10In aræostyle temples the diameter of the columns must be an eighth part of their height. In diastylos, the height of the columns is to be divided into eight parts and a half; one of which is to be taken for the diameter of the column. In systylos, let the height be divided into nine parts and a half; one of those parts will be the diameter of a column. In pycnostylos, one-tenth part of the height is the diameter of the columns. In the eustylos, as well as in the diastylos, the height of the columns is divided into eight parts and a half; one of which is to be taken for the thickness of the column. These, then, are the rules for the several intercolumniations.

11For, as the distances between the columns increase, so must the shafts of the columns increase in thickness. If, for instance, in the aræostylos, they were a ninth or a tenth part of the height, they would appear too delicate and slender; because the air interposed between the columns destroys and apparently diminishes, their thickness. On the other hand, if, in the pycnostylos, their thickness or diameter were an eighth part of the height, the effect would be heavy and unpleasant, on account of the frequent repetition of the columns, and the smallness of the intercolumniations. The arrangement is therefore indicated by the species adopted. Columns at the angles, on account of the unobstructed play of air round them, should be one-fiftieth part of a diameter thicker than the rest, that they may have a more graceful effect. The deception which the eye undergoes should be allowed for in execution.

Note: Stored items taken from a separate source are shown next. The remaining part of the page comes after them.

(** * NFL-Updaters: play-by-play and alternate-odds updaters

    A shallow embedding of the three scripts of the repository

      - [index.js]            the play-by-play updater (372 columns),
      - [unnamed/part_000]    a later revision of the same updater,
      - [unnamed/part_001]    the alternate-lines odds updater,

    followed by the properties of the pipeline core: quote-aware
    tokenising, field coercion, window filtering, the identity gate,
    batched upserts and the dry-run mode.

    JavaScript strings are sequences of UTF-16 code units; they are
    modelled as [list N].  The built-ins the scripts call ([trim],
    [split], [replace], [parseFloat], [parseInt], [Number], [Date]) are
    modelled after ECMAScript in module [JS]. *)

From Stdlib Require Import ZArith NArith List String Ascii Bool Lia.
From stdpp Require Import gmap strings list.

(** ** JavaScript built-ins *)

Module JS.

Abbreviation jsstring := (list N).

(** A string literal of the source, as code units. *)
Definition str (s : string) : jsstring :=
  map N_of_ascii (list_ascii_of_string s).

Inductive value :=
| VUndefined
| VNull
| VBool (b : bool)
| VStr (s : jsstring).

(** The code units the scripts name. *)
Definition quote : N := 34.
Definition comma : N := 44.
Definition newline : N := 10.
Definition underscore : N := 95.

(** ToBoolean *)
Definition truthy (v : value) : bool :=
  match v with
  | VUndefined | VNull => false
  | VBool b => b
  | VStr s => negb (bool_decide (s = []))
  end.

(** [a || b] *)
Definition or_else (a b : value) : value := if truthy a then a else b.

(** The names of the properties that every plain object inherits from
    [Object.prototype]: reading one of them on an object that has no
    property of its own under that name gives the inherited function (or,
    for [__proto__], the prototype), not undefined. *)
Definition objectPrototypeNames : list jsstring :=
  [ str "constructor"; str "__defineGetter__"; str "__defineSetter__";
    str "hasOwnProperty"; str "__lookupGetter__"; str "__lookupSetter__";
    str "isPrototypeOf"; str "propertyIsEnumerable"; str "toString";
    str "valueOf"; str "__proto__"; str "toLocaleString" ].

(** String(v) *)
Definition String_of (v : value) : jsstring :=
  match v with
  | VUndefined => str "undefined"
  | VNull => str "null"
  | VBool true => str "true"
  | VBool false => str "false"
  | VStr s => s
  end.

(** WhiteSpace and LineTerminator code units: what [trim] strips and what
    the regular expression class [\s] matches. *)
Definition isWhiteSpace (c : N) : bool :=
  bool_decide (c ∈ [9; 10; 11; 12; 13; 32; 160; 5760; 8232; 8233; 8239;
                     8287; 12288; 65279]%N)
  || ((8192 <=? c) && (c <=? 8202))%N.

Fixpoint trimStart (s : jsstring) : jsstring :=
  match s with
  | [] => []
  | c :: r => if isWhiteSpace c then trimStart r else s
  end.

Definition trim (s : jsstring) : jsstring :=
  rev (trimStart (rev (trimStart s))).

(** [s.split(sep)] for a separator of one code unit. *)
Fixpoint split (sep : N) (s : jsstring) : list jsstring :=
  match s with
  | [] => [[]]
  | c :: r =>
      if (c =? sep)%N then [] :: split sep r
      else match split sep r with
           | h :: t => (c :: h) :: t
           | [] => [[c]]
           end
  end.

(** [s.replace(/c/g, '')] for a single code unit [c]. *)
Definition removeAll (c : N) (s : jsstring) : jsstring :=
  filter (fun x => x ≠ c) s.

Definition isDigit (c : N) : bool := ((48 <=? c) && (c <=? 57))%N.

Definition digitVal (c : N) : N := (c - 48)%N.

(** Decimal rendering of a natural number, as template literals and
    string concatenation do for non-negative integers. *)
Fixpoint decimalDigits (fuel : nat) (n : N) (acc : jsstring) : jsstring :=
  match fuel with
  | O => acc
  | S f =>
      let acc' := (48 + n mod 10)%N :: acc in
      if (n <? 10)%N then acc' else decimalDigits f (n / 10)%N acc'
  end.

Definition decimal (n : N) : jsstring :=
  decimalDigits (S (N.to_nat (N.log2 n))) n [].

(** *** Numbers

    A number the scripts obtain from text is kept as the decimal it was
    read from: [NumDec neg m e] stands for the double nearest to
    [(-1)^neg * m * 10^e], which is that number itself when it is an
    integer of magnitude up to 2^53, and [NumInf neg] for the two
    infinities.  NaN is the absence of a number ([None]).  Two equal
    decimals stand for the same double; nothing is said here of when two
    different decimals round to the same double. *)

Inductive jsnum :=
| NumDec (neg : bool) (mant : N) (exp10 : Z)
| NumInf (neg : bool).

Definition isNaN (n : option jsnum) : bool :=
  match n with None => true | Some _ => false end.

(** The value of the digit [c] in the given radix, if it is one. *)
Definition digitOfRadix (radix c : N) : option N :=
  let d :=
    if isDigit c then Some (c - 48)%N
    else if ((97 <=? c) && (c <=? 122))%N then Some (c - 87)%N
    else if ((65 <=? c) && (c <=? 90))%N then Some (c - 55)%N
    else None in
  match d with
  | Some v => if (v <? radix)%N then Some v else None
  | None => None
  end.

(** The longest prefix of digits of the radix, and what follows it. *)
Fixpoint spanDigits (radix : N) (s : jsstring) : list N * jsstring :=
  match s with
  | [] => ([], [])
  | c :: r =>
      match digitOfRadix radix c with
      | Some v => let '(ds, rest) := spanDigits radix r in (v :: ds, rest)
      | None => ([], s)
      end
  end.

Definition digitsValue (radix : N) (ds : list N) : N :=
  foldl (fun acc d => (acc * radix + d)%N) 0%N ds.

(** A sign, if the string starts with one. *)
Definition takeSign (s : jsstring) : bool * jsstring :=
  match s with
  | c :: r =>
      if (c =? 45)%N then (true, r)
      else if (c =? 43)%N then (false, r)
      else (false, s)
  | [] => (false, s)
  end.

(** Whether [p] is a prefix of [s], and the rest of [s] if so. *)
Fixpoint stripPrefix (p s : jsstring) : option jsstring :=
  match p, s with
  | [], _ => Some s
  | a :: p', b :: s' => if (a =? b)%N then stripPrefix p' s' else None
  | _ :: _, [] => None
  end.
(** * Simple_quiz_app: the quiz API (Docker V1/app.py) and the quiz flow (app.py)

    A shallow embedding of the two applications and the properties of their
    validation, import, listing, retrieval and attempt-state routines.

    Layout: the Python layer the routes rely on ([Py]), the API of
    [Docker V1/app.py] ([DockerV1]), the session flow of [app.py] ([App]),
    then the lemmas and theorems. *)

From Stdlib Require Import ZArith List String Ascii Bool Lia Permutation.
From Stdlib Require Import DecimalString Sorted OrderedTypeEx.
Import ListNotations.

Set Warnings "-register-all".

Open Scope string_scope.
Open Scope Z_scope.

(** ** The Python layer *)

Module Py.

(** Exceptions the routes can raise.  [HTTPException] is FastAPI's; the
    others escape the handler and end the request with a server error. *)
Inductive exn : Type :=
| HTTPException (status_code : Z) (detail : string)
| AttributeError
| IndexError
| KeyError (key : string)
| ValueError
| IntegrityError
| DBAPIError.

Inductive outcome (A : Type) : Type :=
| Ok (a : A)
| Raise (e : exn).
Arguments Ok {A} a.
Arguments Raise {A} e.

Definition bind {A B : Type} (m : outcome A) (k : A -> outcome B) : outcome B :=
  match m with
  | Ok a => k a
  | Raise e => Raise e
  end.

(** *** Strings

    A [str] is a Rocq [string]; the character classes of [strip], [split]
    and [int] are the ASCII ones (the code points below 128 for which
    [str.isspace] holds, and the digits 0-9). *)

Definition code (c : ascii) : Z := Z.of_N (N_of_ascii c).

Definition is_space (c : ascii) : bool :=
  let n := code c in
  ((9 <=? n) && (n <=? 13)) || ((28 <=? n) && (n <=? 32)).

Fixpoint lstrip (s : string) : string :=
  match s with
  | String c s' => if is_space c then lstrip s' else s
  | EmptyString => EmptyString
  end.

12The diminution of columns taken at the hypotrachelium, is to be so ordered, that for columns of fifteen feet and under, it should be one-sixth of the lower diameter. From fifteen to twenty feet in height, the lower diameter is to be divided into six parts and a half; and five parts and a half are to be assigned for the upper thickness of the column. When columns are from twenty to thirty feet high, the lower diameter of the shaft must be divided into seven parts, six of which are given to the upper diameter. From thirty to forty feet high, the lower diameter is divided into seven parts and a half, and six and a half given to the top. From forty to fifty feet, the lower diameter of the shaft is to be divided into eight parts, seven of which must be given to the thickness under the hypotrachelium. If the proportion for greater heights be required, the thickness at top must be found after the preceding method;

13always remembering, that as the upper parts of columns are more distant from the eye, they deceive it when viewed from below, and that we must, therefore, actually add what they apparently lose. The eye is constantly seeking after beauty; and if we do not endeavour to gratify it by proper proportions and an increase of size, where necessary, and thus remedy the defect of vision, a work will always be clumsy and disagreeable. Of the swelling which is made in the middle of columns, which the Greeks call ἔντασις, so that it may be pleasing and appropriate, I shall speak at the end of the book.